Фрау Эльза же в порыве чувств прижимает меня к своей груди, орошая мои волосы слезами. Я понимаю ее – у нее самой когда-то была дочка, похожая на меня, и она ни о чем другом не мечтает, кроме как видеть меня рядом с собой.
Я улыбаюсь обеим женщинам на прощание, и створки лифта, сомкнувшись, окончательно отрезают меня от прежней жизни…
***
Из Центра (если честно, за все время пребывания в нем я так и не поняла, чем этот Центр, собственно говоря, занимается) мы на «такси» (так называются здесь выкрашенные желтой краской автомобили на электрической тяге для перевозок) двигаемся к «станции». По пути Хильда что-то весело щебечет, а ее муж изредка поддакивает угрюмым басом, но я их почти не слушаю, глядя в окно и пытаясь все запоминать.

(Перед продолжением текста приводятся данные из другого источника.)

(** ** The order of exits and entries in time *)

(** Every exit recorded so far, and the entry of every position after the
    first two, happened strictly before [t]. *)
Definition marksBelow (t : Z) (ps : list Position) : Prop :=
  Forall (λ p, ∀ x, exitTime p = Some x → (x < t)%Z) ps
  ∧ Forall (λ p, (entryTime p < t)%Z) (drop 2 ps).

(** With an adjustment pair in the list: the entry legs were closed no later
    than the pair was entered, the two legs of the pair entered together, and
    an exit of a leg of the pair is strictly later than its entry. *)
Definition inOrder (ps : list Position) : Prop :=
  match ps with
  | [p0; p1; p2; p3] =>
      (∀ x, exitTime p0 = Some x → (x ≤ entryTime p2)%Z)
      ∧ (∀ x, exitTime p1 = Some x → (x ≤ entryTime p2)%Z)
      ∧ entryTime p3 = entryTime p2
      ∧ (∀ x, exitTime p2 = Some x → (entryTime p2 < x)%Z)
      ∧ (∀ x, exitTime p3 = Some x → (entryTime p2 < x)%Z)
  | _ => True
  end.

(** ** timeUtils.getLastNTradingDays *)

(** A [moment] in the fixed zone Asia/Kolkata, which has no daylight saving,
    is followed here by its calendar day, counted in days from 1970-01-01;
    [subtract(1, "day")] is then [m - 1], and [day()] is the day of the week,
    0 for Sunday (1970-01-01 was a Thursday). *)
Definition dayOfWeek (m : Z) : Z := ((m + 4) mod 7)%Z.

(** [day >= 1 && day <= 5] *)
Definition isWeekday (m : Z) : bool :=
  ((1 <=? dayOfWeek m)%Z && (dayOfWeek m <=? 5)%Z)%bool.

(** The loop [while (result.length < n)], with a bound on the number of
    iterations. *)
Fixpoint tradingDaysLoop (fuel : nat) (n : Z) (m : Z) (result : list Z)
    : option (list Z) :=
  if (Z.of_nat (length result) <? n)%Z then
    match fuel with
    | O => None
    | S fuel' =>
        tradingDaysLoop fuel' n (m - 1)
          (if isWeekday m then result ++ [m] else result)
    end
  else Some result.




(** Entry 100/100; the call ticks at 100 at [t1] and at 70 at the first
    instant of year 10000, the put at 70 at [t1]. *)
Definition lateTick : DataService :=
  fixedDay (Some 50000%float) 100 100
    [tick t1 100; tick yearTenThousand 70] [tick t1 70].
(** * Properties *)

(** ** The backtest runner *)

Section Runner.
Context (K : Constants) (dataService : DataService).

Lemma runDays_days ds acc :
  days (runDays K dataService ds acc)
  = days acc ++ ((λ d, fst (processTradingDay K dataService d)) <$> ds).
Proof.
  revert acc. induction ds as [|d ds IH]; intros acc; simpl.
  - by rewrite app_nil_r.
  - rewrite IH. simpl. by rewrite <- app_assoc.
Qed.

Lemma runDays_counts ds acc :
  let new := (λ d, fst (processTradingDay K dataService d)) <$> ds in
  winningDays (runDays K dataService ds acc)
  = winningDays acc + length (List.filter isWinning new)
  ∧ losingDays (runDays K dataService ds acc)
    = losingDays acc + length (List.filter (λ d, negb (isWinning d)) new).
Proof.
  cbv zeta. revert acc. induction ds as [|d ds IH]; intros acc; simpl.
  - split; lia.
  - destruct (IH
      {| days := days acc ++ [fst (processTradingDay K dataService d)];
         resultTotalPnl :=
           (resultTotalPnl acc
            + totalPnl (fst (processTradingDay K dataService d)))%float;
         winningDays :=
           if geq (totalPnl (fst (processTradingDay K dataService d))) 0%float
           then S (winningDays acc) else winningDays acc;
         losingDays :=
           if geq (totalPnl (fst (processTradingDay K dataService d))) 0%float
           then losingDays acc else S (losingDays acc);
         winRate := winRate acc;
         averageDailyPnl := averageDailyPnl acc |}) as [Hw Hl].
    rewrite Hw, Hl. simpl. unfold isWinning, fmap.
    destruct (geq _ _); simpl; split; lia.
Qed.

Lemma runDays_total ds acc :
  resultTotalPnl (runDays K dataService ds acc)
  = foldl (λ a v, (a + v)%float) (resultTotalPnl acc)
      (totalPnl <$> ((λ d, fst (processTradingDay K dataService d)) <$> ds)).
Proof.
  revert acc. induction ds as [|d ds IH]; intros acc; simpl; [done|].
  by rewrite IH.
Qed.
Lemma Close_returns_after_run_witness :
  ∃ s, Toy.exec (Session.close_with_command_in_flight 1%N)
         (Session.NewRemote false) = Some s ∧
    Session.loop s = Session.Exited ∧
    Session.reader s = Session.ReaderReturned ∧
    Session.outbound_closed s = true ∧
    Session.Incoming_closed s = true ∧ Session.Incoming s = [] ∧
    ∀ ls' s', Toy.exec ls' s = Some s' →
      Session.loop s' = Session.Exited ∧ Session.Incoming s' = [] ∧
      Session.Incoming_closed s' = true ∧
      Session.events s' = Session.events s.
Proof.
  unfold Toy.exec.
  destruct (Session.exec Toy.SyncerId Toy.unmarshalCommand
              Toy.streamMessageFactory Toy.unmarshalSyncer Toy.Marshal
              (Session.close_with_command_in_flight 1%N)
              (Session.NewRemote false)) as [s|] eqn:Hexec;
    [|discriminate Hexec].
  exists s. split; [reflexivity|].
  assert (Hcloser : Session.closer s = Session.CloseReturned)
    by (vm_compute in Hexec; by injection Hexec as <-).
  exact (Close_returns_after_run Toy.SyncerId Toy.unmarshalCommand
           Toy.streamMessageFactory Toy.unmarshalSyncer Toy.Marshal
           false _ s Hexec Hcloser).
Defined.

Lemma pending_reply_meets_canceller_witness :
  ∃ s, Toy.exec (Session.reply_in_time 1%N "x") (Session.NewRemote false)
         = Some s ∧
    ∃ canceller s', Session.timeoutCancellers s !! 1%N = Some canceller ∧
      Toy.step Session.RecvInbound s = Some s' ∧
      Session.loop s' = Session.Cancelling 1 1%N "x" canceller ∧
      Session.pending s' = delete 1%N (Session.pending s) ∧
      Session.events s' = Session.events s.
Proof.
  unfold Toy.exec, Toy.step.
  destruct (Session.exec Toy.SyncerId Toy.unmarshalCommand
              Toy.streamMessageFactory Toy.unmarshalSyncer Toy.Marshal
              (Session.reply_in_time 1%N "x")
              (Session.NewRemote false)) as [s|] eqn:Hexec;
    [|discriminate Hexec].
  exists s. split; [reflexivity|].
  assert (Hs : Session.loop s = Session.Select ∧
               Session.reader s = Session.Forwarding "x" ∧
               Session.response s = Session.zero ∧
               Session.pending s !! 1%N = Some 1%N)
    by (vm_compute in Hexec; by injection Hexec as <-).
  destruct Hs as (Hloop & Hreader & Hresponse & Hpending).
  apply (pending_reply_meets_canceller Toy.SyncerId Toy.unmarshalCommand
           Toy.streamMessageFactory Toy.unmarshalSyncer Toy.Marshal
           false _ s "x" {| Session.Id := 1; Session.Type_ := "response" |}
           1%N Hexec Hloop Hreader).
  - by rewrite Hresponse.
  - reflexivity.
  - exact Hpending.
Defined.

Lemma watcher_outlives_run_witness :
  ∃ s, Toy.exec (Session.connection_lost 1%N) (Session.NewRemote true)
         = Some s ∧
    Session.loop s = Session.Draining ∧
    ∀ ls' s', Toy.exec ls' s = Some s' →
      Session.live_watcher s' 0 ∧
      Toy.step (Session.RecvTimeout 0) s' = None ∧
      Toy.step (Session.Cancel 0) s' = None.
Proof.
  unfold Toy.exec, Toy.step.
  destruct (Session.exec Toy.SyncerId Toy.unmarshalCommand
              Toy.streamMessageFactory Toy.unmarshalSyncer Toy.Marshal
              (Session.connection_lost 1%N)
              (Session.NewRemote true)) as [s|] eqn:Hexec;
    [|discriminate Hexec].
  exists s. split; [reflexivity|].
  assert (Hs : Session.loop s = Session.Draining ∧
               Session.watchers s !! 0 =
                 Some {| Session.commandID := 1; Session.timeoutCanceller := 0;
                         Session.timeout := 0; Session.at_ := Session.Waiting |})
    by (vm_compute in Hexec; by injection Hexec as <-).
  destruct Hs as [Hloop Hw]. split; [exact Hloop|].
  apply (watcher_outlives_run Toy.SyncerId Toy.unmarshalCommand
           Toy.streamMessageFactory Toy.unmarshalSyncer Toy.Marshal
           true _ s 0 Hexec).
  - by rewrite Hloop.
  - eexists. split; [exact Hw|discriminate].
Defined.

Lemma command_after_pump_stopped_witness :
  ∃ s, Toy.exec (Session.submit_after_pump_failed 1%N) (Session.NewRemote false)
         = Some s ∧
    (∀ werr, Toy.step (Session.HandOff werr) s = None) ∧
    ∃ s', Toy.step Session.PumpStopped s = Some s' ∧
      Session.loop s' = Session.Draining ∧
      Session.outbound_closed s' = true ∧
      Session.Fail 1%N "ws: server disconnected" ∈ Session.events s' ∧
      Session.timeoutCancellers s' !! 1%N = None ∧
      Session.watchers s' = Session.watchers s ∧
      Session.written s' = Session.written s.
Proof.
  unfold Toy.exec, Toy.step.
  destruct (Session.exec Toy.SyncerId Toy.unmarshalCommand
              Toy.streamMessageFactory Toy.unmarshalSyncer Toy.Marshal
              (Session.submit_after_pump_failed 1%N)
              (Session.NewRemote false)) as [s|] eqn:Hexec;
    [|discriminate Hexec].
  exists s. split; [reflexivity|].
  assert (Hs : Session.loop s = Session.Handoff 1 1%N 0 ∧
               Session.writePumpStopped s = true)
    by (vm_compute in Hexec; by injection Hexec as <-).
  destruct Hs as [Hloop Hstopped].
  exact (command_after_pump_stopped Toy.SyncerId Toy.unmarshalCommand
           Toy.streamMessageFactory Toy.unmarshalSyncer Toy.Marshal
           false _ s 1%N 1%N 0 Hexec Hloop Hstopped).
Defined.

Lemma reConnect_fails_queue_witness :
  let s := Session.set_outgoing [1%N; 2%N; 3%N]
             (Session.set_loop Session.Reconnecting (Session.NewRemote true)) in
  ∃ s', Toy.exec (Session.drain [1%N; 2%N]) s = Some s' ∧
    Session.loop s' = Session.Reconnecting ∧
    Session.outgoing s' = [3%N] ∧
    Session.events s' =
      Session.events s ++
        ((λ c, Session.Fail c "ws: server disconnected") <$> [1%N; 2%N]) ∧
    Session.pending s' = Session.pending s ∧
    Session.written s' = Session.written s.
Proof.
  intros s. unfold Toy.exec.
  apply (reConnect_fails_queue Toy.SyncerId Toy.unmarshalCommand
           Toy.streamMessageFactory Toy.unmarshalSyncer Toy.Marshal
           s [1%N; 2%N] [3%N]); reflexivity.
Defined.
Lemma label_of_first_nan_witness :
  (dispatch (POST_classify_image [("image", pixel_upload)])
            (started_world [0.25; nan; 0.75]%float)).1
  = Ok (jsonify [("prediction",
                  PyStr (default "?" (dict_comprehension (enumerate (str_iter ascii_uppercase))
                                        !! Z.of_nat (length [0.25%float]))))]).
Proof.
  set (img := match preprocess_image (PyFile pixel_upload) default_target_size with
              | Ok t => t
              | Raise _ => []
              end).
  apply (label_of_first_nan (started_world [0.25; nan; 0.75]%float)
           (POST_classify_image [("image", pixel_upload)])
           (PyFile pixel_upload) img (stub_model [0.25; nan; 0.75]%float)
           (dict_comprehension (enumerate (str_iter ascii_uppercase)))
           [[0.25; nan; 0.75]%float] [0.25%float] nan [0.75%float]).
  - by constructor.
  - vm_compute. reflexivity.
  - reflexivity.
  - reflexivity.
  - reflexivity.
  - reflexivity.
  - repeat constructor.
  - reflexivity.
Defined.

Lemma endpoints_agree_witness :
  (predict (PyDict [("image", PyStr ("data:image/raw;base64" ++ "," ++ b64encode (stream pixel_upload)))])
           (started_world (one_hot 26 2))).1
  = (classify_image [("image", pixel_upload)] (started_world (one_hot 26 2))).1.
Proof.
  apply (endpoints_agree _ [("image", pixel_upload)] pixel_upload "data:image/raw;base64").
  - reflexivity.
  - refine (bool_decide_unpack _ _). vm_compute. exact I.
  - reflexivity.
  - reflexivity.
  - reflexivity.
Defined.

Lemma predict_body_not_object_witness :
  predict (PyList [PyStr pixel_data_url]) fresh_world = (Raise AttributeError, fresh_world).
Proof. apply (predict_body_not_object (PyList [PyStr pixel_data_url])). discriminate. Defined.
(** * StringField: rendering of string columns and literals

    A shallow embedding of [postgres/string_field.go] (package [sq]).

    Go values are modelled as follows.
    - A [string] is a [String.string] (a sequence of bytes).
    - A pointer ([*string], [*bool]) is [option loc]: [None] is the nil
      pointer, [Some p] the address of a cell of the heap.  The heap is a
      pair of finite maps; taking the address of a local ([&s], [&desc])
      allocates a fresh cell.
    - A slice is [nil_slice] or [Slice l]; [range] and [append] see only
      its elements.
    - An interface value is [None] (the nil interface) or [Some] of an
      implementation; calling a method on the nil interface panics.
    - [buf *strings.Builder] and [args *[]interface{}] are the contents of
      the caller's builder and argument slice (both pointers non-nil),
      threaded through a state monad that can also panic.
    - The methods of a [Table] are functions: they return and have no
      effect. *)

From Stdlib Require Import Ascii.
From stdpp Require Import gmap strings list fin_maps.

Abbreviation loc := positive.

(** ** Strings *)

(** The double quote character, written with its code. *)
Definition dquote : string := String "034"%char "".

(** The characters tested by the identifier quoting: space and tab. *)
Definition space_tab : string := String " "%char (String "009"%char "").

(** [strings.IndexByte(chars, c) >= 0] *)
Fixpoint ContainsByte (chars : string) (c : ascii) : bool :=
  match chars with
  | EmptyString => false
  | String d chars' => if decide (c = d) then true else ContainsByte chars' c
  end.

(** [strings.ContainsAny(s, chars)] for [chars] made of ASCII characters:
    a byte of [s] is one of [chars]. *)
Fixpoint ContainsAny (s chars : string) : bool :=
  match s with
  | EmptyString => false
  | String c s' => if ContainsByte chars c then true else ContainsAny s' chars
  end.

(** ** Slices *)

Inductive slice (A : Type) : Type :=
  | nil_slice
  | Slice (elts : list A).
Arguments nil_slice {A}.
Arguments Slice {A} elts.

(** The elements a [range] loop visits. *)
Definition elements_of {A} (s : slice A) : list A :=
  match s with
  | nil_slice => []
  | Slice l => l
  end.

(** The built-in [append(s, x)]. *)
Definition append {A} (s : slice A) (x : A) : slice A :=
  Slice (elements_of s ++ [x]).

(** ** The heap *)

Record Heap : Type := mkHeap {
  string_cells : gmap loc string;
  bool_cells : gmap loc bool
}.

Definition empty_heap : Heap := mkHeap ∅ ∅.

(** [&s] for a string local [s] that escapes. *)
Definition new_string (s : string) (h : Heap) : loc * Heap :=
  let p := fresh (dom (string_cells h)) in
  (p, mkHeap (<[p := s]> (string_cells h)) (bool_cells h)).

(** [&b] for a bool local [b] that escapes. *)
Definition new_bool (b : bool) (h : Heap) : loc * Heap :=
  let p := fresh (dom (bool_cells h)) in
  (p, mkHeap (string_cells h) (<[p := b]> (bool_cells h))).

(** [*p] *)
Definition load_string (h : Heap) (p : loc) : string := string_cells h !!! p.
Definition load_bool (h : Heap) (p : loc) : bool := bool_cells h !!! p.

(** ** Interfaces declared elsewhere in the package *)

(** Modelled from the spec: the [Table] interface is declared in another
    file; section 6 gives its two methods. *)
Class Table (T : Type) : Type := {
  GetAlias : T → string;
  GetName : T → string
}.

(** Modelled from the spec: the [Query] interface is declared in another
    file; [In] uses only its method [NestThis]. *)
Class Query (Q : Type) : Type := {
  NestThis : Q → Q
}.

(** A table given by its name and alias, and a query given by its text,
    to run the definitions on. *)
Record NamedTable : Type := mkNamedTable {
  table_name : string;
  table_alias : string
}.

#[export] Instance NamedTable_Table : Table NamedTable :=
  {| GetAlias := table_alias; GetName := table_name |}.

Record TextQuery : Type := mkTextQuery {
  query_text : string;
  nested : bool
}.

#[export] Instance TextQuery_Query : Query TextQuery :=
  {| NestThis q := mkTextQuery (query_text q) true |}.

(** ** Outcomes of a call *)

Inductive Outcome (A : Type) : Type :=
  | Returned (a : A)
  | Panicked.
Arguments Returned {A} a.
Arguments Panicked {A}.

Section Field.

Context {T : Type} `{Table T}.
Context {Q : Type} `{Query Q}.
(** Modelled from the spec: [RowValue] is declared in another file. *)
Context {RowValue : Type}.
(** Dynamic values of any other type held by an [interface{}]. *)
Context {Other : Type}.

(** ** The data model *)

Record StringField : Type := mkStringField {
  value : option loc;
  alias : string;
  table : option T;
  name : string;
  descending : option loc;
  nullsfirst : option loc
}.

(** The dynamic values of [interface{}] that this file builds or inspects. *)
Inductive Any : Type :=
  | AnyString (s : string)
  | AnyStringField (f : StringField)
  | AnyRowValue (r : RowValue)
  | AnyQuery (q : Q)
  | AnyOther (o : Other).

(** ** The render monad: the builder and the argument slice, or a panic *)

Record Output : Type := mkOutput {
  buf : string;
  args : slice Any
}.

Definition Render (A : Type) : Type := Output → Outcome (A * Output).

#[export] Instance Render_ret : MRet Render := λ A a out, Returned (a, out).

#[export] Instance Render_bind : MBind Render := λ A B k m out,
  match m out with
  | Returned (a, out') => k a out'
  | Panicked => Panicked
  end.

Definition panic {A} : Render A := λ _, Panicked.

(** [buf.WriteString(s)] *)
Definition WriteString (s : string) : Render unit :=
  λ out, Returned (tt, mkOutput (buf out +:+ s) (args out)).

(** [*args = append( *args, v)] *)
Definition AppendArg (v : Any) : Render unit :=
  λ out, Returned (tt, mkOutput (buf out) (append (args out) v)).

(** The receiver of an interface method call: the nil interface panics. *)
Definition receiver {A} (i : option A) : Render A :=
  match i with
  | Some a => mret a
  | None => panic
  end.

(** The loop over [excludedTableQualifiers]: the qualifier becomes empty at
    the first equal element. *)
Fixpoint exclude_loop (tableQualifier : string) (excluded : list string) : string :=
  match excluded with
  | [] => tableQualifier
  | e :: rest => if decide (tableQualifier = e) then "" else exclude_loop tableQualifier rest
  end.

Definition AppendSQLExclude (h : Heap) (f : StringField)
    (excludedTableQualifiers : slice string) : Render unit :=
  match value f with
  | Some p =>
      WriteString "?" ;;
      AppendArg (AnyString (load_string h p))
  | None =>
      t ← receiver (table f);
      let tableQualifier := GetAlias t in
      let tableQualifier :=
        if decide (tableQualifier = "") then GetName t else tableQualifier in
      let tableQualifier :=
        exclude_loop tableQualifier (elements_of excludedTableQualifiers) in
      (if decide (tableQualifier ≠ "") then
         if ContainsAny tableQualifier space_tab then
           WriteString dquote ;;
           WriteString tableQualifier ;;
           WriteString (dquote +:+ ".")
         else
           WriteString tableQualifier ;;
           WriteString "."
       else mret tt) ;;
      if ContainsAny (name f) space_tab then
        WriteString dquote ;;
        WriteString (name f) ;;
        WriteString dquote
      else
        WriteString (name f)
  end ;;
  match descending f with
  | Some p => if load_bool h p then WriteString " DESC" else WriteString " ASC"
  | None => mret tt
  end ;;
  match nullsfirst f with
  | Some p => if load_bool h p then WriteString " NULLS FIRST" else WriteString " NULLS LAST"
  | None => mret tt
  end.

(** [NewStringField(name, table)] *)
Definition NewStringField (name : string) (table : option T) : StringField :=
  mkStringField None "" table name None None.

(** [NewEnumField(name, table)]: [EnumField] is an alias of [StringField]. *)
Definition NewEnumField (name : string) (table : option T) : StringField :=
  NewStringField name table.

(** [String(s)]: the literal holds the address of its own copy of [s]. *)
Definition String_ (s : string) (h : Heap) : StringField * Heap :=
  let '(p, h') := new_string s h in
  (mkStringField (Some p) "" None "" None None, h').

(** ** Assignments *)

(** Modelled from the spec: the struct [FieldAssignment] is declared in
    another file; its two members are interface values, of which this file
    stores a [StringField] in [Field] and any value in [Value]. *)
Record FieldAssignment : Type := mkFieldAssignment {
  Field : Any;
  Value : Any
}.

Definition Set_ (f : StringField) (value : Any) : FieldAssignment :=
  {| Field := AnyStringField f; Value := value |}.

Definition SetString (f : StringField) (s : string) : FieldAssignment :=
  {| Field := AnyStringField f; Value := AnyString s |}.

(** ** Decorators

    The receiver is a copy of the caller's struct; a decorator assigns one
    member of the copy and returns it.  The three pointer members of the
    copy still point to the cells of the original. *)

Definition As (f : StringField) (alias : string) : StringField :=
  mkStringField (value f) alias (table f) (name f) (descending f) (nullsfirst f).

Definition Asc (f : StringField) (h : Heap) : StringField * Heap :=
  let '(desc, h') := new_bool false h in
  (mkStringField (value f) (alias f) (table f) (name f) (Some desc) (nullsfirst f), h').

Definition Desc (f : StringField) (h : Heap) : StringField * Heap :=
  let '(desc, h') := new_bool true h in
  (mkStringField (value f) (alias f) (table f) (name f) (Some desc) (nullsfirst f), h').

Definition NullsFirst (f : StringField) (h : Heap) : StringField * Heap :=
  let '(nullsfirst', h') := new_bool true h in
  (mkStringField (value f) (alias f) (table f) (name f) (descending f) (Some nullsfirst'), h').

Definition NullsLast (f : StringField) (h : Heap) : StringField * Heap :=
  let '(nullsfirst', h') := new_bool false h in
  (mkStringField (value f) (alias f) (table f) (name f) (descending f) (Some nullsfirst'), h').

(** ** Predicates *)

(** Modelled from the spec: the struct [CustomPredicate] is declared in
    another file; it holds a template and its operands. *)
Record CustomPredicate : Type := mkCustomPredicate {
  Format : string;
  Values : slice Any
}.

Definition IsNull (f : StringField) : CustomPredicate :=
  {| Format := "? IS NULL"; Values := Slice [AnyStringField f] |}.

Definition IsNotNull (f : StringField) : CustomPredicate :=
  {| Format := "? IS NOT NULL"; Values := Slice [AnyStringField f] |}.

Definition Eq (f field : StringField) : CustomPredicate :=
  {| Format := "? = ?"; Values := Slice [AnyStringField f; AnyStringField field] |}.

Definition Ne (f field : StringField) : CustomPredicate :=
  {| Format := "? <> ?"; Values := Slice [AnyStringField f; AnyStringField field] |}.

Definition Gt (f field : StringField) : CustomPredicate :=
  {| Format := "? > ?"; Values := Slice [AnyStringField f; AnyStringField field] |}.

Definition Ge (f field : StringField) : CustomPredicate :=
  {| Format := "? >= ?"; Values := Slice [AnyStringField f; AnyStringField field] |}.

Definition Lt (f field : StringField) : CustomPredicate :=
  {| Format := "? < ?"; Values := Slice [AnyStringField f; AnyStringField field] |}.

Definition Le (f field : StringField) : CustomPredicate :=
  {| Format := "? <= ?"; Values := Slice [AnyStringField f; AnyStringField field] |}.

Definition EqString (f : StringField) (s : string) : CustomPredicate :=
  {| Format := "? = ?"; Values := Slice [AnyStringField f; AnyString s] |}.

Definition NeString (f : StringField) (s : string) : CustomPredicate :=
  {| Format := "? <> ?"; Values := Slice [AnyStringField f; AnyString s] |}.

Definition GtString (f : StringField) (s : string) : CustomPredicate :=
  {| Format := "? > ?"; Values := Slice [AnyStringField f; AnyString s] |}.

Definition GeString (f : StringField) (s : string) : CustomPredicate :=
  {| Format := "? >= ?"; Values := Slice [AnyStringField f; AnyString s] |}.

Definition LtString (f : StringField) (s : string) : CustomPredicate :=
  {| Format := "? < ?"; Values := Slice [AnyStringField f; AnyString s] |}.

Definition LeString (f : StringField) (s : string) : CustomPredicate :=
  {| Format := "? <= ?"; Values := Slice [AnyStringField f; AnyString s] |}.

Definition LikeString (f : StringField) (s : string) : CustomPredicate :=
  {| Format := "? LIKE ?"; Values := Slice [AnyStringField f; AnyString s] |}.

Definition NotLikeString (f : StringField) (s : string) : CustomPredicate :=
  {| Format := "? NOT LIKE ?"; Values := Slice [AnyStringField f; AnyString s] |}.

Definition ILikeString (f : StringField) (s : string) : CustomPredicate :=
  {| Format := "? ILIKE ?"; Values := Slice [AnyStringField f; AnyString s] |}.

Definition NotILikeString (f : StringField) (s : string) : CustomPredicate :=
  {| Format := "? NOT ILIKE ?"; Values := Slice [AnyStringField f; AnyString s] |}.

(** [In]: the type switch on the dynamic type of [v]. *)
Definition In_ (f : StringField) (v : Any) : CustomPredicate :=
  match v with
  | AnyRowValue r =>
      {| Format := "? IN ?"; Values := Slice [AnyStringField f; AnyRowValue r] |}
  | AnyQuery q =>
      {| Format := "? IN (?)"; Values := Slice [AnyStringField f; AnyQuery (NestThis q)] |}
  | _ =>
      {| Format := "? IN (?)"; Values := Slice [AnyStringField f; v] |}
  end.

(** The methods [GetAlias] and [GetName] of the field itself. *)
Definition StringField_GetAlias (f : StringField) : string := alias f.
Definition StringField_GetName (f : StringField) : string := name f.

(** ** Notions used to state the properties *)

(** The text written for an identifier: wrapped in double quotes when
    [strings.ContainsAny(ident, " \t")], verbatim otherwise. *)
Definition quoted (ident : string) : string :=
  if ContainsAny ident space_tab then dquote +:+ ident +:+ dquote else ident.

(** The string contains a space or a tab. *)
Definition has_whitespace (s : string) : Prop :=
  " "%char ∈ String.list_ascii_of_string s ∨
  "009"%char ∈ String.list_ascii_of_string s.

Однако в мою память врезаются лишь небо – отчаянно-голубое, такое, что прямо больно глазам, и катящееся по нему круглое солнце.
Наконец мы выходим на «станции», где помимо нас толпится народ, все одеты точь-в-точь как мои новые «родители». Вскоре подходит поезд, как мне объяснили, на пневматической тяге, мы загружаемся в вагон, двери с шипением закрываются, и поезд мчится по рельсам вперед. «Конечная станция – Гауптштадт» – произносит приятный женский голос в динамиках.
Едем мы долго, и все это время я, примостившись у окошка, разглядываю местность за ним. Впрочем, и тут особо не на что смотреть: темный туннель, из которого временами выхватываются поля каких-то диковинных растений и небольшие, словно бы игрушечные домики на них. И как всегда – это омерзительно голубого цвета небо, которое уже начинает раздражать меня. Отвернувшись от окна, я разглядываю пассажиров в вагоне, но и тут ничего интересного – все, как я уже сказала, выглядят одинаково и особого интереса не представляют. Есть тут и дети, но они смотрят лишь прямо перед собой холодным и строгим взглядом, и с ними мне явно станет неинтересно общаться.
Но вот на большом экране, висящем на стене в передней части вагона, загорается изображение. Какой-то невзрачный блондин с жидкими усиками и в одежде цвета дорожной пыли, стоя перед микрофоном, дрожащим голосом что-то вещает. Весь вагон мигом вскакивает на ноги и, воздевая кверху правую руку, с вожделением вслушивается в его слова. Меня тоже заставляют встать и поднять руку, хоть я совсем не понимаю, для чего все это нужно.
– Мой великий прадед верил в немецкий народ! – удается мне различить сквозь благоговейный шепот вокруг. – Он верил во всех нас! Он знал, что Великий Рейх будет расти и процветать и после его смерти! И вот эти времена настали, братья мои! Настал тот день, когда мы, великая арийская раса, полностью истребив проклятых жидов, цыган и масонов, живем в мире и достатке, в истинно Светлой эре! Я, Адольф Гитлер IV, торжественно заявляю это в преддверии столетнего юбилея нашей Великой Победы! Слава Тысячелетнему Рейху! Слава Великому Фюреру! Зиг хайль!
– Зиг хайль! – Вагон взрывается дружным хором голосов, так что я едва не глохну. Все повторяют это трижды, поочередно ударяя себя ладонью в грудь и снова вытягивая вперед руку. После этого наконец все усаживаются на места, и поездка продолжается. Я осматриваюсь вокруг, боясь, не пригрезилась ли мне эта кратковременная вспышка безумия.
На экране начинают мелькать другие кадры: реклама популярных средств для гигиены, одежды и косметики, отрывки из развлекательных шоу… Затем вдруг я вижу черное небо с рассыпанными по нему звездами – все точно как в моем видении перед пробуждением. Я в волнении подаюсь вперед, надеясь вот-вот разгадать эту тайну, как внезапно посреди неба во весь экран загорается солнце – яркое, косматое, один в один такое, какое я видела до этого.